Voiding function in obese and type 2 diabetic female rats.
Authors Gasbarro G, Lin DL, Vurbic D, Quisno A, Kinley B, Daneshgari F, Damaser MS
Submitted By Firouz Daneshgari on 3/31/2010
Status Published
Journal American journal of physiology. Renal physiology
Year 2010
Date Published 1/1/2010
Volume : Pages 298 : F72 - F77
PubMed Reference 19889955
Abstract The effects of obesity and type 2 diabetes (DMII) on the lower urinary tract
(LUT) were characterized by evaluating voiding function and anatomy in female
Zucker diabetic fatty (ZDF) rats. Age-matched female virgin rats were separated
into three experimental groups: Zucker lean rats (control; normal diet, n = 22),
ZDF rats (obese+nondiabetic; low-fat diet, n = 22), and ZDF rats
(obese+diabetic; high-fat diet, n = 20). Rats were placed on their specified
diet for 10 wk before urodynamic LUT evaluation. A suprapubic catheter was
implanted 2 days before urodynamic studies. Voiding function was evaluated by
cystometric and leak point pressure (LPP) testing. The bladder, urethra, and
vagina were immediately excised for qualitative histological evaluation.

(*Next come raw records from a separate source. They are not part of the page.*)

(* ===== verification/Certificate.v ===== *)
(** * Certificate: src/src/certificate.cpp, certificate.h

    The device's identity: a key pair kept in the file store and its
    fingerprint. Key generation, X.509 assembly and PEM parsing are OpenSSL's
    and Qt's ([X509]); the file store is any [Storage]. *)
From S2P Require Import Prelude Crypto Reference SecureStore.

(** Files besides their contents: [QFile::exists], [QFile::remove],
    [QDir::mkpath], [QFile::setPermissions(owner)]. *)
Class StoredFiles (S : Type) `{Storage S} := {
  st_exists : qstring -> S -> bool;
  st_remove : qstring -> S -> S;
  st_mkpath : qstring -> S -> bool;
  st_exists_read p s : st_read p s <> [] -> st_exists p s = true;
  st_mkpath_write p q d s : st_mkpath p s = true -> st_mkpath p (st_write q d s).2 = true;
  st_mkpath_remove p q s : st_mkpath p s = true -> st_mkpath p (st_remove q s) = true
}.

(** The OpenSSL calls of [generate], in three groups: up to [X509_set_version];
    the signed certificate for a key, a serial and a validity; the key's PEM.
    [None] when any call of the group fails. Then Qt's PEM parsers: the DER
    form of a certificate, a key. *)
Class X509 := {
  ec_keygen : nat -> option bytes;
  self_signed : bytes -> Z -> bytes -> Z -> option bytes;
  key_pem : bytes -> option bytes;
  pem_certificate : bytes -> option bytes;
  pem_key : bytes -> option bytes
}.

Module Certificate.
Section Certificate.
Context `{OpenSSL, QtText, X509} {S : Type} `{StoredFiles S}.

Definition CertFileName : qstring := lit "identity-cert.pem".
Definition KeyFileName : qstring := lit "identity-key.pem".
Definition ValiditySeconds : Z := 60 * 60 * 24 * 365 * 10.
Definition SubjectCommonName : bytes := lit "LocalSend".

(** A null certificate or key is [None]. *)
Record Certificate := mkCertificate {
  m_certificate : option bytes;
  m_key : option bytes;
  m_fingerprint : qstring;
  m_lastError : qstring
}.
#[export] Instance eta_Certificate : Settable Certificate := fun r =>
  mkCertificate (m_certificate r) (m_key r) (m_fingerprint r) (m_lastError r).
Definition Certificate0 : Certificate := mkCertificate None None [] [].

Definition is_null {A} (x : option A) : bool := match x with None => true | Some _ => false end.
Definition isValid (c : Certificate) : bool :=
  negb (is_null (m_certificate c)) && negb (is_null (m_key c)) && negb (is_empty (m_fingerprint c)).
Definition certificate (c : Certificate) : option bytes := m_certificate c.
Definition privateKey (c : Certificate) : option bytes := m_key c.
Definition fingerprint (c : Certificate) : qstring := m_fingerprint c.
Definition lastError (c : Certificate) : qstring := m_lastError c.

Definition fingerprintOf (certificate : option bytes) : qstring :=
  match certificate with None => [] | Some der => Crypto.sha256Hex der end.

Definition writePrivate (path : qstring) (data : bytes) (s : S) : bool * S := st_write path data s.
Definition readAll (path : qstring) (s : S) : bytes := st_read path s.

(** The members once a pair has been taken. *)
Definition take_pair (cert key : option bytes) (c : Certificate) : Certificate :=
  c <| m_certificate := cert |> <| m_key := key |> <| m_fingerprint := fingerprintOf cert |>
    <| m_lastError := [] |>.

Definition load (certPath keyPath : qstring) (s : S) (c : Certificate) : bool * Certificate :=
  let certPem := readAll certPath s in
  let keyPem := readAll keyPath s in
  if is_empty certPem || is_empty keyPem
  then (false, c <| m_lastError := lit "stored identity is unreadable" |>)
  else
    let certificate := pem_certificate certPem in
    let key := pem_key keyPem in
    if is_null certificate || is_null key
    then (false, c <| m_lastError := lit "stored identity is not a usable key pair" |>)
    else (true, take_pair certificate key c).

(** [BN_bin2bn], then [BN_clear_bit] of the highest bit set. *)
Definition bin2bn (b : bytes) : Z := foldl (fun n x => n * 256 + x) 0 b.
Definition serial_of (b : bytes) : Z :=
  let n := bin2bn b in if n <=? 0 then n else Z.clearbit n (Z.log2 n).

(** [n] is the number of key generations so far. *)
Definition generate (n : nat) (certPath keyPath : qstring) (p : Crypto.Pool) (s : S) (c : Certificate)
    : bool * Crypto.Pool * S * Certificate :=
  let c := c <| m_lastError := lit "unknown failure" |> in
  match ec_keygen n with
  | None => (false, p, s, c)
  | Some pkey =>
      let '(serialBytes, p) := Crypto.randomBytes 16 p in
      if is_empty serialBytes
      then (false, p, s, c <| m_lastError := lit "no secure random source" |>)
      else
        match self_signed pkey (serial_of serialBytes) SubjectCommonName ValiditySeconds, key_pem pkey with
        | Some certPem, Some keyPem =>
            let certificate := pem_certificate certPem in
            let key := pem_key keyPem in
            if is_null certificate || is_null key
            then (false, p, s, c <| m_lastError := lit "Qt rejected the generated key pair" |>)
            else
              let '(ok, s) := writePrivate keyPath keyPem s in
              let '(ok, s) := if negb ok then (false, s) else writePrivate certPath certPem s in
              if negb ok
              then (false, p, s, c <| m_lastError := lit "cannot store the identity" |>)
              else (true, p, s, take_pair certificate key c)
        | _, _ => (false, p, s, c)
        end
  end.

Definition cert_path (directory : qstring) : qstring := directory ++ lit "/" ++ CertFileName.
Definition key_path (directory : qstring) : qstring := directory ++ lit "/" ++ KeyFileName.

Definition ensure (n : nat) (directory : qstring) (p : Crypto.Pool) (s : S) (c : Certificate)
    : bool * Crypto.Pool * S * Certificate :=
  if isValid c then (true, p, s, c)
  else if negb (st_mkpath directory s)
  then (false, p, s, c <| m_lastError := lit "cannot create " ++ directory |>)
  else
    let certPath := cert_path directory in
    let keyPath := key_path directory in
    if st_exists certPath s && st_exists keyPath s
    then
      let '(ok, c) := load certPath keyPath s c in
      if ok then (true, p, s, c)
      else generate n certPath keyPath p (st_remove keyPath (st_remove certPath s)) c
    else generate n certPath keyPath p s c.

(** ** One identity *)

(** The members agree: the fingerprint is that of the certificate held. *)
Definition agrees (c : Certificate) : Prop :=
  match m_certificate c, m_key c with
  | Some der, Some _ => m_fingerprint c = Crypto.sha256Hex der
  | None, None => m_fingerprint c = []
  | _, _ => False
  end.

Lemma take_pair_agrees cert key c :
  is_null cert || is_null key = false ->
  agrees (take_pair cert key c) /\ isValid (take_pair cert key c) = true.
Proof.
  destruct cert as [der|], key as [k|]; try done. intros _. split; [done|].
  unfold isValid. cbn. destruct (Crypto.sha256Hex der) eqn:E; [|done].
  pose proof (Crypto.sha256Hex_shape der) as [Hl _]. rewrite E in Hl. done.
Qed.
(** Taking a pair forgets what was there. *)
Lemma take_pair_fresh cert key c : take_pair cert key c = take_pair cert key Certificate0.
Proof. by destruct c. Qed.

Lemma paths_differ directory : cert_path directory <> key_path directory.
Proof. intros Heq. apply app_inv_head in Heq. discriminate Heq. Qed.

(** What a pair just written leaves for the next start. *)
Lemma load_written certPath keyPath certPem keyPem s c :
  certPath <> keyPath -> certPem <> [] -> keyPem <> [] ->
  is_null (pem_certificate certPem) || is_null (pem_key keyPem) = false ->
  st_read certPath s = certPem -> st_read keyPath s = keyPem ->
  load certPath keyPath s c = (true, take_pair (pem_certificate certPem) (pem_key keyPem) c)
  /\ st_exists certPath s && st_exists keyPath s = true.
Proof.
  intros Hne Hc Hk Hn Rc Rk. split.
  - unfold load, readAll. rewrite Rc, Rk.
    apply is_empty_false in Hc, Hk. rewrite Hc, Hk. cbn [orb]. by rewrite Hn.
  - by rewrite !st_exists_read by (rewrite ?Rc, ?Rk; done).
Qed.

(** How [generate] and [ensure] end. *)
Lemma generate_outcome n certPath keyPath p s c :
  let '(ok, _, _, c') := generate n certPath keyPath p s c in
  if ok then agrees c' /\ isValid c' = true
  else m_certificate c' = m_certificate c /\ m_key c' = m_key c /\ m_fingerprint c' = m_fingerprint c
       /\ m_lastError c' <> [].
Proof.
  unfold generate. destruct (ec_keygen n) as [pkey|]; [|by split_and!].
  destruct (Crypto.randomBytes 16 p) as [serialBytes p'].
  destruct (is_empty serialBytes); [by split_and!|].
  destruct (self_signed _ _ _ _) as [certPem|]; [|by split_and!].
  destruct (key_pem pkey) as [keyPem|]; [|by split_and!].
  destruct (is_null (pem_certificate certPem) || is_null (pem_key keyPem)) eqn:En; [by split_and!|].
  destruct (writePrivate keyPath keyPem s) as [[] s1]; cbn [negb]; [|by split_and!].
  destruct (writePrivate certPath certPem s1) as [[] s2]; cbn [negb]; [|by split_and!].
  by apply take_pair_agrees.
Qed.
Lemma load_outcome certPath keyPath s c :
  let '(ok, c') := load certPath keyPath s c in
  if ok then agrees c' /\ isValid c' = true
  else m_certificate c' = m_certificate c /\ m_key c' = m_key c /\ m_fingerprint c' = m_fingerprint c.
Proof.
  unfold load. destruct (_ || _); [done|]. destruct (is_null _ || is_null _) eqn:En; [done|].
  by apply take_pair_agrees.
Qed.
Lemma agrees_same c c' :
  m_certificate c' = m_certificate c -> m_key c' = m_key c -> m_fingerprint c' = m_fingerprint c ->
  agrees c' = agrees c /\ isValid c' = isValid c.
Proof. unfold agrees, isValid. by intros -> -> ->. Qed.
Lemma ensure_outcome n directory p s c :
  agrees c ->
  let '(ok, _, _, c') := ensure n directory p s c in
  agrees c' /\ (if ok then isValid c' = true else isValid c' = false /\ m_lastError c' <> []).
Proof.
  intros Ha. unfold ensure. destruct (isValid c) eqn:Hv; [done|].
  destruct (st_mkpath directory s); cbn [negb]; [|by split_and!].
  assert (Hgen : forall s0 c0, m_certificate c0 = m_certificate c -> m_key c0 = m_key c ->
    m_fingerprint c0 = m_fingerprint c ->
    let '(ok, _, _, c') := generate n (cert_path directory) (key_path directory) p s0 c0 in
    agrees c' /\ (if ok then isValid c' = true else isValid c' = false /\ m_lastError c' <> [])).
  { intros s0 c0 U1 U2 U3. pose proof (generate_outcome n (cert_path directory) (key_path directory) p s0 c0) as Hg.
    destruct (generate _ _ _ p s0 c0) as [[[[] ?] ?] c']; [done|]. destruct Hg as (E1 & E2 & E3 & E4).
    destruct (agrees_same c c') as [-> ->]; [congruence..|]. done. }
  destruct (st_exists _ s && st_exists _ s); [|by apply Hgen].
  pose proof (load_outcome (cert_path directory) (key_path directory) s c) as Hl.
  destruct (load _ _ s c) as [[] c1]; [done|]. destruct Hl as (E1 & E2 & E3). by apply Hgen.
Qed.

Compared with control rats, obese+nondiabetic and obese+diabetic rats had
significantly decreased contraction pressure (P = 0.003) and increased
cystometric filling volume (P < 0.001). Both obese groups exhibited
significantly higher voided volumes (P = 0.003), less frequent urinary events (P
< 0.001), and increased residual volumes (P = 0.039). LPP studies showed a
nonsignificant decrease in LPP (P = 0.075) and baseline pressure (P = 0.168) in
both obese groups compared with control. Histology of the external urethral
sphincter in obese rats showed increased fibrosis, leading to disruption of the
skeletal muscle structure compared with control. Additionally, the bladder wall
of the obese+nondiabetic and obese+diabetic rats demonstrated edema and
vasculopathy. Voiding dysfunction was evident in both obese groups but with no
significant differences due to DMII, suggesting that voiding dysfunction in DMII
may be attributable at least in part to chronic obesity.